Daniel F. Moore, for the Intervenor
Intervenor
HEARD: November 5, 6, 2013
The Honourable Mr. Justice D.J. Taliano
Reasons for Judgment
[1] On May 23, 2012, Nicola Nero was arrested and charged in the Central South Region with multiple drug-related offences contrary to the Criminal Code and the Controlled Drugs and Substances Act. The charges include, possession of cocaine for the purpose of trafficking, conspiracy to import and traffic in cocaine, conspiracy to import, traffic and possess cocaine for the purpose of trafficking in association with a criminal organization, and possession of the proceeds of crime over $5,000.
[2] These charges were laid following a lengthy investigation and they are serious. Mr. Gold, counsel for Mr. Nero, advises that disclosure is huge and the defence of the case will be complex and time consuming. Some of the issues, he said, are novel and may very well require appellate review. Pre-trial motions in this case are expected to commence on March 18, 2014 and take three weeks to complete. The jury trial of multiple accused, is expected to last for six weeks. If Nero is found guilty, he will be facing a significant term of imprisonment.
[3] In addition, Mr. Nero is also facing a first degree murder charge in the City of Toronto which is in the preliminary hearing stage. Mr. Gold is representing Mr. Nero on this charge as well. The preliminary hearing commenced in May 2013 and submissions are expected to proceed on November 25, 2013. Nero and two other co-accused are all in custody.
[4] On the day of Mr. Nero’s arrest, police officers executed search warrants on two residential properties occupied by him. Nero alleges that he lived at both properties with Tawnya Fletcher (a co-accused), whom he alleges is his common law wife. The residential properties are located at 140 River Beach Road, Niagara-on-the-Lake and 80 Yorkville, Toronto. The police search yielded the staggering sum of $1,177,294 in cash most of which was found in the Toronto property. The currency is part of a Management Order dated August 15, 2012.
[5] The Niagara-on-the-Lake property is stated to be worth $600,000 and has no mortgage. It is registered in the name of Ms. Fletcher.
[6] The Yorkville condominium is stated to be worth 1.8 million dollars and has a mortgage of $600,000. It is registered in the name of 2306625 Ontario Ltd. Ms. Fletcher is the president of this company.
[7] The two properties are subject to a Restraint and Management Order dated July 18, 2012.

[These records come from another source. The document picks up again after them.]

(** The body of the function; [recompute] is
    [recomputeChangeAndAdjustForFeeWithExtraUtxo] on the current selection. *)
Definition attempt (args : ChangeComputationArgs) (sel : UtxoSelection) (recompute : Sel ChangeComputationResult) :
    Sel ChangeComputationResult :=
  selectionWithChangeAndFee ← st_lift (changeBundlesFor args sel 0);
  match selectionWithChangeAndFee with
  | None => recompute
  | Some changeBundles =>
      st_lift (validateChangeBundles changeBundles (exceedsLimit args)) ;;
      estimatedCosts ← st_lift (estimateTxCosts args (utxoSelected sel) changeBundles);
      let totalOutputCoin :=
        getCoinQuantity (outputValues args) + costFee estimatedCosts + deposit (implicitCoin (changeImplicitValue args)) in
      let totalInputCoin :=
        getCoinQuantity (utxoValues (utxoSelected sel)) + input (implicitCoin (changeImplicitValue args)) in
      if totalInputCoin <? totalOutputCoin then
        if zlen (utxoRemaining sel) =? 0 then st_throw (InputSelectionError UtxoBalanceInsufficient)
        else recompute
      else
        finalSelection ← st_lift (changeBundlesFor args sel (costFee estimatedCosts));
        match finalSelection with
        | None => recompute
        | Some changeBundles =>
            st_lift (validateChangeBundles changeBundles (exceedsLimit args)) ;;
            mret {| resultChange := changeBundles; resultFee := costFee estimatedCosts;
                    resultInputs := utxoSelected sel; resultRedeemers := costRedeemers estimatedCosts;
                    resultRemainingUTxO := utxoRemaining sel |}
        end
  end.
Lemma coalesceChangeBundles_ok computeMin bs bs' : Forall value_nonneg bs ->
  coalesceChangeBundlesForMinCoinRequirement bs computeMin = Some bs' ->
  same_totals bs' bs /\ Forall value_nonneg bs' /\
  Forall (fun b => satisfiesMinCoinRequirement computeMin b = true) bs'.
Proof.
  intros Hbs. unfold coalesceChangeBundlesForMinCoinRequirement. cbv zeta.
  destruct (Z.eqb_spec (zlen bs) 0) as [Hz%zlen_0|Hz].
  { subst. intros [= <-]. split_and!; [done|done|constructor]. }
  pose proof (orderByDesc_perm coins (dropZeroQuantities <$> bs)) as Hp.
  assert (Hd : Forall value_nonneg (dropZeroQuantities <$> bs)).
  { apply Forall_fmap. eapply Forall_impl; [exact Hbs|]. intros v Hv. by apply dropZero_same. }
  destruct (coalesceLoop_ok (satisfiesMinCoinRequirement computeMin) (length (orderByDesc coins (dropZeroQuantities <$> bs)))
    (orderByDesc coins (dropZeroQuantities <$> bs))) as (H1 & H2 & H3 & H4).
  { done. }
  { intros E. rewrite E in Hp. apply Permutation_nil_l in Hp. by destruct bs. }
  { by rewrite Hp. }
  destruct (coalesceLoop _ _ _) as [|b ws]; [done|].
  destruct (satisfiesMinCoinRequirement computeMin b) eqn:Eb; [|done]. intros [= <-].
  assert (Hall : Forall (fun b => satisfiesMinCoinRequirement computeMin b = true) (b :: ws)).
  { destruct H4 as [Hl|]; [|done]. destruct ws; [by apply Forall_cons_2; [|apply Forall_nil_2]|cbn in Hl; lia]. }
  split_and!.
  - rewrite (nonEmpty_same _ H2), H1. transitivity (dropZeroQuantities <$> bs); [by apply same_totals_perm|].
    apply same_totals_fmap. eapply Forall_impl; [exact Hbs|]. intros v Hv. by apply dropZero_same.
  - by apply Forall_filter.
  - by apply Forall_filter.
Qed.
End mincoin.

(** ** Splitting large bundles *)

Lemma delete_snoc (m : TokenMap) k q : k ∉ JsMap.keys m -> JsMap.delete (m ++ [(k, q)]) k = m.
Proof.
  induction m as [|[k' v] m IH]; cbn; [by rewrite decide_True|].
  intros [Hne Hk]%not_elem_of_cons. rewrite decide_False by done. by rewrite IH.
Qed.

Lemma keys_app (m n : TokenMap) : JsMap.keys (m ++ n) = JsMap.keys m ++ JsMap.keys n.
Proof. apply fmap_app. Qed.

(** A map that fits: within the limit, or a single asset. *)
Definition fits (exceeds : TokenMap -> bool) (m : TokenMap) : Prop := exceeds m = false \/ JsMap.size m <= 1.

Lemma splitStep_ok exceeds es nvs nv : map_ok (nv ++ es) -> Forall (fits exceeds) nvs -> fits exceeds nv ->
  let r := fold_left (splitStep exceeds) es (nvs, nv) in
  concat r.1 ++ r.2 = concat nvs ++ nv ++ es /\ Forall (fits exceeds) r.1 /\ fits exceeds r.2.
Proof.
  revert nvs nv. induction es as [|[k q] es IH]; intros nvs nv Hok Hnvs Hnv; cbn [fold_left].
  { cbn. by rewrite app_nil_r. }
  assert (Hk : k ∉ JsMap.keys nv).
  { unfold JsMap.wf in Hok. rewrite keys_app in Hok. apply NoDup_app in Hok as (_ & Hd & _).
    intros Hin. apply (Hd k Hin). left. }
  cbn [splitStep]. rewrite set_not_In by done.
  destruct (exceeds (nv ++ [(k, q)]) && (1 <? JsMap.size (nv ++ [(k, q)]))) eqn:E; cbv beta.
  - rewrite delete_snoc by done. destruct (IH (nvs ++ [nv]) [(k, q)]) as (H1 & H2 & H3).
    + unfold JsMap.wf in *. rewrite keys_app in Hok. by apply NoDup_app in Hok as (_ & _ & ?).
    + apply Forall_app. split; [done|by apply Forall_cons_2; [|apply Forall_nil_2]].
    + right. done.
    + cbv zeta. split; [|done]. rewrite H1, concat_app. cbn. by rewrite app_nil_r, <- !app_assoc.
  - destruct (IH nvs (nv ++ [(k, q)])) as (H1 & H2 & H3).
    + by rewrite <- app_assoc.
    + done.
    + apply andb_false_iff in E as [E|E]; [by left|right]. zb. done.
    + cbv zeta. split; [|done]. rewrite H1, <- app_assoc. done.
Qed.

Lemma splitAssets_ok exceeds m : map_ok m ->
  concat (splitAssets exceeds m) = m /\ Forall (fits exceeds) (splitAssets exceeds m) /\ splitAssets exceeds m <> [].
Proof.
  intros Hm. unfold splitAssets. destruct (splitStep_ok exceeds m [] []) as (H1 & H2 & H3); [done|constructor|by right|].
  destruct (fold_left (splitStep exceeds) m ([], [])) as [nvs nv]. cbn in *. split_and!.
  - rewrite concat_app. cbn. by rewrite app_nil_r.
  - apply Forall_app. split; [done|by apply Forall_cons_2; [|apply Forall_nil_2]].
  - by destruct nvs.
Qed.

[8] Police also seized an engagement ring apparently belonging to Ms. Fletcher, appraised at $878,000, a 2012 Maserati valued at $167,945 in the name of Ms. Fletcher, and a 2011 Ferrari valued at $400,000, registered in the name of the applicant’s father. The Crown alleges that these vehicles are in fact owned by Nero. Watches seized under the warrant had a retail value of approximately $238,000.
[9] The two vehicles are subject to a Management Order dated June 18, 2012.

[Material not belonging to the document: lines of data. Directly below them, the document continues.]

(* ===== verification/GreedySelection.v ===== *)
(** * The greedy selector

    Models [GreedySelection/GreedyInputSelector.ts] and [GreedySelection/util.ts]:
    all UTxOs are spent, and what remains is distributed over the change
    addresses by weight.  Weights and shares are [number]s, IEEE 754 doubles.
    [bignumber.js] turns a double into the decimal the runtime prints for it; the
    arithmetic on decimals the code asks of it is exact and written out here.
    The state of [Sel] counts the calls of [getChangeAddresses]. *)

From Stdlib Require Import SpecFloat.
From S2P Require Import Prelude JsRuntime Half Values Selection RoundRobin Change.

(** ** bignumber.js *)

(** [new BigNumber(x)] for a [number]: [m * 10 ^ e], or nothing for a number
    that is not finite, whose text [BigInt] rejects. *)
Class BigNumber := BigNumber_of : number -> option (Z * Z).

Definition nonnegative (x : number) : bool :=
  match x with S754_nan => true | S754_zero s | S754_infinity s | S754_finite s _ _ => negb s end.

(** A number without a minus sign has a decimal that is not. *)
Class BigNumberLaws `{BigNumber} : Prop := BigNumber_sign x m e :
  nonnegative x = true -> BigNumber_of x = Some (m, e) -> 0 <= m.

(** [new BigNumber(n).dividedBy(d).toFixed(0, 0)]: rounded away from zero. *)
Definition divideRoundUp (n d : Z) : Z := Z.sgn n * ((Z.abs n + d - 1) / d).

(** [n * 10 ^ e], rounded away from zero. *)
Definition scaleRoundUp (n e : Z) : Z := if 0 <=? e then n * 10 ^ e else divideRoundUp n (10 ^ (- e)).

(** ** Numbers *)

Definition double_add (x y : number) : number := SFadd 53 1024 x y.
Definition double_sub (x y : number) : number := SFsub 53 1024 x y.
Definition double_div (x y : number) : number := SFdiv 53 1024 x y.

(** [x > y] *)
Definition double_gtb (x y : number) : bool := SFltb y x.

Definition PERCENTAGE_TOLERANCE : number := double_div (double_of false 5 0) (double_of false 100 0).

(** ** Distribution of assets *)

Definition withCoins (o : TxOut) (c : Z) : TxOut :=
  {| address := address o; value := {| coins := c; assets := assets (value o) |}; datumHash := datumHash o;
     datum := datum o; scriptReference := scriptReference o |}.

Definition withAssets (o : TxOut) (m : option TokenMap) : TxOut :=
  {| address := address o; value := {| coins := coins (value o); assets := m |}; datumHash := datumHash o;
     datum := datum o; scriptReference := scriptReference o |}.

Section greedy.
Context `{Lodash} `{BigNumber}.

Section distribution.
Context (computeMin : TxOut -> Z) (exceedsLimit : TokenMap -> bool) (fee : Z).

(** The loop of [distributeAssets]; [available] and [adjustedOutputs] are the
    same array. *)
Fixpoint distributeLoop (fuel : nat) (totalAssets : TokenMap) (i : Z) (available alreadyFull : list TxOut) :
    Res (list TxOut) :=
  match totalAssets with
  | [] => Ok (available ++ alreadyFull)
  | (assetId, q) :: _ =>
      match fuel with
      | O => OutOfFuel
      | S fuel' =>
          let currentUtxoIndex := Z.to_nat (i mod zlen available) in
          match available !! currentUtxoIndex with
          | None => Throw (TypeError "Cannot read properties of undefined")
          | Some o =>
              let current := withAssets o (addTokenMaps (assets (value o)) (Some [(assetId, q)])) in
              let '(available, alreadyFull, totalAssets) :=
                if negb (isValidValue (value current) computeMin exceedsLimit fee)
                then (take currentUtxoIndex available ++ drop (S currentUtxoIndex) available, alreadyFull ++ [o], totalAssets)
                else (<[currentUtxoIndex := current]> available, alreadyFull, JsMap.delete totalAssets assetId) in
              if zlen available =? 0 then Throw (InputSelectionError UtxoFullyDepleted)
              else distributeLoop fuel' totalAssets (i + 1) available alreadyFull
          end
      end
  end.

Definition distributeAssets (outs : list TxOut) : Res (list TxOut) :=
  if zlen outs =? 0 then Ok outs
  else
    match assets (coalesceValueQuantities (outValues outs)) with
    | None | Some [] => Ok outs
    | Some totalAssets =>
        distributeLoop (length totalAssets + length outs) totalAssets 0 ((fun o => withAssets o None) <$> outs) []
    end.

(** ** Splitting an output *)

(** Three hundredths of the power of ten with as many digits. *)
Definition getMinUtxoAmount (amount : Z) : Z :=
  let tens := Z.of_nat (String.length (pretty amount)) - 1 in
  divideRoundUp (10 ^ tens * 3) 100.

Section split.
Context (output : TxOut).

Fixpoint splitLoop (fuel : nat) (minUtxoAdaAmount remaining runningAmount : Z) : Res (list Z) :=
  if minUtxoAdaAmount <=? remaining then
    match fuel with
    | O => OutOfFuel
    | S fuel' =>
        let amount := coins (value output) in
        let val := divideRoundUp remaining 2 in
        let updatedRemaining := remaining - val in
        if (updatedRemaining <=? minUtxoAdaAmount) ||
           (updatedRemaining <=? computeMin (mkTxOut (address output) {| assets := assets (value output); coins := amount - runningAmount |}) + fee)
        then Ok [amount - runningAmount]
        else amounts ← splitLoop fuel' minUtxoAdaAmount (remaining - val) (runningAmount + val); Ok (val :: amounts)
    end
  else Ok [].

Definition splitFuel : nat := 9.

Definition splitChangeOutput : Res (list TxOut) :=
  let amount := coins (value output) in
  amounts ← (splitLoop splitFuel (getMinUtxoAmount amount) amount 0 : Res (list Z));
  Ok (map (fun c => mkTxOut (address output) {| assets := assets (value output); coins := c |}) amounts).
End split.

(** ** Splitting the change *)

Context (totalChangeLovelace : Z) (totalChangeAssets : option TokenMap).

(** The loop over the change outputs, with the total it allocates. *)
Fixpoint allocate (changeAsPercent : list (string * number)) (addresses : list string) (runningTotal : Z) :
    Res (list TxOut * Z) :=
  match addresses with
  | [] => Ok ([], runningTotal)
  | addr :: addresses' =>
      match (match JsMap.get changeAsPercent addr with Some x => BigNumber_of x | None => None end) with
      | None => Throw (SyntaxError "Cannot convert NaN to a BigInt")
      | Some (m, e) =>
          let coinAllocation := scaleRoundUp (totalChangeLovelace * m) e in
          let runningTotal := runningTotal + coinAllocation in
          let c := if totalChangeLovelace <? runningTotal then coinAllocation - (runningTotal - totalChangeLovelace)
                   else coinAllocation in
          '(outs, total) ← allocate changeAsPercent addresses' runningTotal;
          Ok (mkTxOut addr {| assets := None; coins := c |} :: outs, total)
      end
  end.

Definition addToLast (c : Z) (outs : list TxOut) : Res (list TxOut) :=
  match reverse outs with
  | [] => Throw (TypeError "Cannot read properties of undefined")
  | o :: front => Ok (reverse front ++ [withCoins o (coins (value o) + c)])
  end.

Definition setFirstAssets (outs : list TxOut) : list TxOut :=
  match outs with [] => [] | o :: rest => withAssets o totalChangeAssets :: rest end.

(** [changeAsPercent], after the check that the shares add up. *)
Definition shares (changeAddresses : list (string * number)) : Res (list (string * number)) :=
  let totalWeight := fold_left (fun sum current => double_add sum current) (JsMap.values changeAddresses) (S754_zero false) in
  let changeAsPercent := JsMap.of_entries ((fun kv => (kv.1, double_div kv.2 totalWeight)) <$> changeAddresses) in
  let totalPercentage := fold_left (fun sum current => double_add sum current) (JsMap.values changeAsPercent) (S754_zero false) in
  if double_gtb (SFabs (double_sub (double_of false 1 0) totalPercentage)) PERCENTAGE_TOLERANCE
  then Throw (InputSelectionError UtxoBalanceInsufficient) else Ok changeAsPercent.

Definition splitChangeFor (changeAddresses : list (string * number)) : Res (list TxOut) :=
  changeAsPercent ← shares changeAddresses;
  '(changeOutputs, runningTotal) ← allocate changeAsPercent (JsMap.keys changeAsPercent) 0;
  changeOutputs ← (if runningTotal <? totalChangeLovelace then addToLast (totalChangeLovelace - runningTotal) changeOutputs
                   else Ok changeOutputs);
  splitOutputs ← mapM splitChangeOutput changeOutputs;
  let sortedOutputs := filter (fun o => 0 < coins (value o)) (Array_sort sortByCoins (concat splitOutputs)) in
  let sortedOutputs := setFirstAssets sortedOutputs in
  match totalChangeAssets with
  | None | Some [] => Ok sortedOutputs
  | Some _ => distributeAssets sortedOutputs
  end.
End distribution.

(** ** The fee *)

Record Adjusted : Set := { adjustedFee : Z; adjustedChange : list TxOut; feeAccountedFor : bool }.

(** The first output that can pay the fee and stay above its minimum pays it. *)
Fixpoint payFee (computeMin : TxOut -> Z) (fee : Z) (outs : list TxOut) : list TxOut * bool :=
  match outs with
  | [] => ([], false)
  | o :: rest =>
      let adjustedCoins := coins (value o) - fee in
      if computeMin o <=? adjustedCoins then (withCoins o adjustedCoins :: rest, true)
      else let '(rest, paid) := payFee computeMin fee rest in (o :: rest, paid)
  end.

Definition adjustOutputsForFee (changeLovelace : Z) (cs : SelectionConstraints) (ins : list Utxo)
    (outs changeOutputs : list TxOut) (currentFee : Z) : Res Adjusted :=
  cost ← computeMinimumCost cs {| change := []; fee := currentFee; inputs := ins; outputs := outs ++ changeOutputs |};
  if costFee cost =? changeLovelace
  then Ok {| adjustedChange := []; adjustedFee := costFee cost; feeAccountedFor := true |}
  else if changeLovelace <? costFee cost then Throw (InputSelectionError UtxoBalanceInsufficient)
  else
    let '(updatedOutputs, paid) :=
      payFee (computeMinimumCoinQuantity cs) (costFee cost) (Array_sort sortByCoins changeOutputs) in
    Ok {| adjustedChange := updatedOutputs; adjustedFee := costFee cost; feeAccountedFor := paid |}.

Section select.
(** What the [n]th call of the callback answers. *)
Context (getChangeAddresses : nat -> Res (list (string * number))).

Definition splitChange (totalChangeLovelace : Z) (totalChangeAssets : option TokenMap) (cs : SelectionConstraints)
    (fee : Z) : Sel (list TxOut) :=
  n ← st_get;
  st_put (S n) ;;
  changeAddresses ← st_lift (getChangeAddresses n);
  st_lift (splitChangeFor (computeMinimumCoinQuantity cs) (tokenBundleSizeExceedsLimit cs) fee
             totalChangeLovelace totalChangeAssets changeAddresses).

Definition belowMinimum (cs : SelectionConstraints) (o : TxOut) : bool :=
  coins (value o) <? computeMinimumCoinQuantity cs o.

Section fee.
Context (ins : list Utxo) (outs : list TxOut) (changeLovelace : Z) (changeAssets : option TokenMap)
  (cs : SelectionConstraints).

Fixpoint splitChangeAndComputeFee (fuel : nat) (fee : Z) : Sel Adjusted :=
  match fuel with
  | O => st_fuel
  | S fuel' =>
      changeOutputs ← splitChange changeLovelace changeAssets cs fee;
      adjusted ← st_lift (adjustOutputsForFee changeLovelace cs ins outs changeOutputs fee);
      if changeLovelace <=? adjustedFee adjusted then
        let stub := mkTxOut stubMaxSizeAddress {| assets := changeAssets; coins := 0 |} in
        st_guard (belowMinimum cs stub) (InputSelectionError UtxoFullyDepleted) ;;
        mret {| adjustedChange := [stub]; adjustedFee := adjustedFee adjusted; feeAccountedFor := true |}
      else
        adjusted ←
          (if fee <? adjustedFee adjusted then
             recursive ← splitChangeAndComputeFee fuel' (adjustedFee adjusted);
             st_guard (zlen (adjustedChange recursive) =? 0) (InputSelectionError UtxoFullyDepleted) ;;
             mret recursive
           else mret adjusted);
        st_guard (existsb (belowMinimum cs) (adjustedChange adjusted)) (InputSelectionError UtxoFullyDepleted) ;;
        st_guard (negb (feeAccountedFor adjusted)) (InputSelectionError UtxoFullyDepleted) ;;
        mret adjusted
  end.
End fee.

(** Every recursive call has a larger fee, below the change. *)
Definition feeFuel (changeLovelace : Z) : nat := S (Z.to_nat changeLovelace).

(** The change of the whole balance: coins and assets. *)
Definition greedyChange (allInputs : list Utxo) (p : InputSelectionParameters) : Z * Z * option TokenMap :=
  let inputValues := utxoValues allInputs in
  let outputsValues := outValues (paramOutputs p) in
  let totalLovelaceInput := getCoinQuantity inputValues + input (requiredCoin (implicitValue p)) in
  let totalLovelaceOutput := getCoinQuantity outputsValues + deposit (requiredCoin (implicitValue p)) in
  let totalAssetsInput :=
    addTokenMaps (assets (coalesceValueQuantities inputValues)) (Some (mintOf (implicitValue p))) in
  (totalLovelaceInput, totalLovelaceOutput,
   subtractMaps totalAssetsInput (assets (coalesceValueQuantities outputsValues))).

Definition hasValue (o : TxOut) : bool :=
  (0 <? coins (value o)) || (0 <? match assets (value o) with Some m => JsMap.size m | None => 0 end).

Definition greedySelect (p : InputSelectionParameters) : Sel SelectionResult :=
  let allInputs := newSet (utxo p ++ preSelectedUtxo p) in
  let '(totalLovelaceInput, totalLovelaceOutput, changeAssets) := greedyChange allInputs p in
  let changeLovelace := totalLovelaceInput - totalLovelaceOutput in
  st_guard ((zlen allInputs =? 0) || (totalLovelaceInput <? totalLovelaceOutput) || hasNegativeAssetValue changeAssets)
    (InputSelectionError UtxoBalanceInsufficient) ;;
  adjusted ← splitChangeAndComputeFee allInputs (paramOutputs p) changeLovelace changeAssets (constraints p)
               (feeFuel changeLovelace) 0;
  let chg := filter (fun o => hasValue o = true) (adjustedChange adjusted) in
  st_guard (changeLovelace - adjustedFee adjusted <? 0) (InputSelectionError UtxoBalanceInsufficient) ;;
  limit ← st_lift (computeSelectionLimit (constraints p)
             {| change := chg; fee := adjustedFee adjusted; inputs := allInputs; outputs := paramOutputs p |});
  st_guard (limit <? zlen allInputs) (InputSelectionError MaximumInputCountExceeded) ;;
  mret {| remainingUTxO := [];
          redeemers := None;
          selection := {| change := chg; fee := adjustedFee adjusted;
                          inputs := newSet (Array_sort sortUtxoByTxIn allInputs); outputs := paramOutputs p |} |}.
End select.
End greedy.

[10] Nero has brought an application pursuant to s. 462.34 and s. 462.341 of the Criminal Code seeking an order for the release of $500,000 from the seized funds to cover the cost of his legal fees and disbursements in his defence of both sets of charges. Mr. Gold concedes that his application must be confined to the currency seized in the residences.
[11] The Crown opposes the application as does G4S Cash Services (Canada) Ltd. (“G4S”) a company that applied for and was granted standing on this application. The facts giving rise to G4S’s involvement may be briefly stated as follows.
[12] On December 11, 2003, Nero, along with two other men stole approximately $3,000,000 from an armoured car owned by G4S. Nero pled guilty to the offence and was sentenced to a term in prison of nine years. In addition, a restitution order was imposed on Nero in the sum of $1,000,000 by the Ontario Court of Appeal.
[13] On June 10, 2011, Nero consented to a civil judgment in favour of G4S in the sum of $1,497,028.73 with interest at the rate of 3% per year. Nero has not paid any of the monies owing to G4S and the amount owing under the judgment as of November 10, 2013 is $1,605,563.34.
[14] Both the restitution order and the civil judgment have been registered for execution (12-003422 and 12-004115 respectively) making G4S an execution creditor under the Execution Act.
[15] The monies that he received from the armoured car heist of approximately one million dollars remain unrecovered. The position taken by G4S is that Nero is seeking to fund his defence with money that belongs to G4S.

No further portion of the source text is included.